Category: Overheard in the Pit


Honor & Integrity Week: “Substance Abuse”

I remember studying for finals last semester and freaking out over my Biology exam. Turning to the help of a few of my smartest buddies, I went to their studying location and was shocked to find that my mastermind friends were high on various substances, including weed, caffeine pills, unprescribed ADD/ADHD medication and cigarettes. Some other kids came in, looking to buy, and another student talked about his future intention to make charts and graphs to determine the cost effectiveness of selling drugs (ADD/ADHD medicine and marijuana) versus getting a legal job. Most of these students are seriously considering becoming professionals in the healthcare industry. Needless to say, my confidence dropped in these future doctors’ ability to propagate physical and emotional well-being to others if they aren’t exemplifying healthful behavior on their own. These particular students posses near genius intelligence on paper (top GPAs in high school, A.P. credits, award winners), yet they deliberately choose to harm their bodies and brains, especially since coming to college.
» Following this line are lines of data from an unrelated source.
(** The parent id of a libmtp file record, when it is an integer. *)
Definition file_parent (f : pyval) : option Z :=
  match f with
  | PDict d =>
      match get_or d "parent_id" (PInt 0) with
      | PInt p => Some p
      | _ => None
      end
  | _ => None
  end.

(** A folder record with integer ids that neither is the folder [X] nor
    lies in it. *)
Definition folder_apart (X : Z) (folder : pyval) : bool :=
  match folder_ids folder with
  | Some (i, p) => negb (i =? X) && negb (p =? X)
  | None => false
  end.

(** A file record with an integer parent id that does not lie in the
    folder [X]. *)
Definition file_apart (X : Z) (f : pyval) : bool :=
  match file_parent f with
  | Some p => negb (p =? X)
  | None => false
  end.

(** The stable insertion sort of [sorted] on integer keys. *)
Fixpoint insert_int {A : Type} (kx : Z) (x : A) (l : list (Z * A)) : list (Z * A) :=
  match l with
  | [] => [(kx, x)]
  | (ky, y) :: rest =>
      if ky <? kx then (ky, y) :: insert_int kx x rest
      else (kx, x) :: (ky, y) :: rest
  end.

Fixpoint sort_int {A : Type} (l : list (Z * A)) : list (Z * A) :=
  match l with
  | [] => []
  | (kx, x) :: rest => insert_int kx x (sort_int rest)
  end.

(** Two folder maps agree on every integer id but [X]. *)
Definition agree_off (X : Z) (m m' : amap pyval) : Prop :=
  forall n, n <> X -> amap_get (PInt n) m = amap_get (PInt n) m'.

Definition int_keyed (m : amap pyval) : Prop :=
  Forall (fun kv => exists n, fst kv = PInt n) m.

(** An integer key as the Python value [sorted] compares. *)
Definition int_key {A : Type} (e : Z * A) : pyval * A := (PInt (fst e), snd e).

(** The folder records that stay when the folder [X] is taken away. *)
Definition not_folder {A : Type} (X : Z) (e : Z * A) : bool := negb (fst e =? X).

Definition keyed_by_id (folder : pyval) : Z * pyval := (folder_id folder, folder).

(** [m.get(k, "")] on a folder map. *)
Definition path_of (m : amap pyval) (k : Z) : pyval :=
  match amap_get (PInt k) m with
  | Some v => v
  | None => PStr ""
  end.

(* ===================================================================== *)
(** ** Exit status *)
(* ===================================================================== *)

(** [counts.get(lbl, 0)] for a label that can be hashed. *)
Definition count_of (counts : amap Z) (lbl : pyval) : Z :=
  match amap_get lbl counts with
  | Some n => n
  | None => 0
  end.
I remember sitting at the desk, wondering is substance abuse the secret to success in college: using ADHD medicine to concentrate, inhaling pot to dull my anxieties, taking caffeine pills to stay alert and awake, smoking cigarettes to take the edge off. I struggle in the sciences, and just a few weeks before, I experienced a sudden attack of panic because I had spent 13 hours working on a biology lab report and still received a devastating and unacceptable D. Seeing the smartest of my friends on a myriad of drugs made me feel even more inadequate. Sober, I struggle to make an A, so I can’t imagine how appalling the effect would be on my scholastic performance if I started taking drugs, not to mention how drastically drugs would negatively alter the status of my health! Carolina isn’t known as a “party school” and students at Carolina aren’t known to be the biggest party animals; on the contrary, we uphold an image of sophistication and brilliance. Under the pressure to live up to the expectation of collegiate success, some students turn to legal/illegal substances to make it through. They turn to drugs to relax, to concentrate, to remain awake, or to turn off their churning brains.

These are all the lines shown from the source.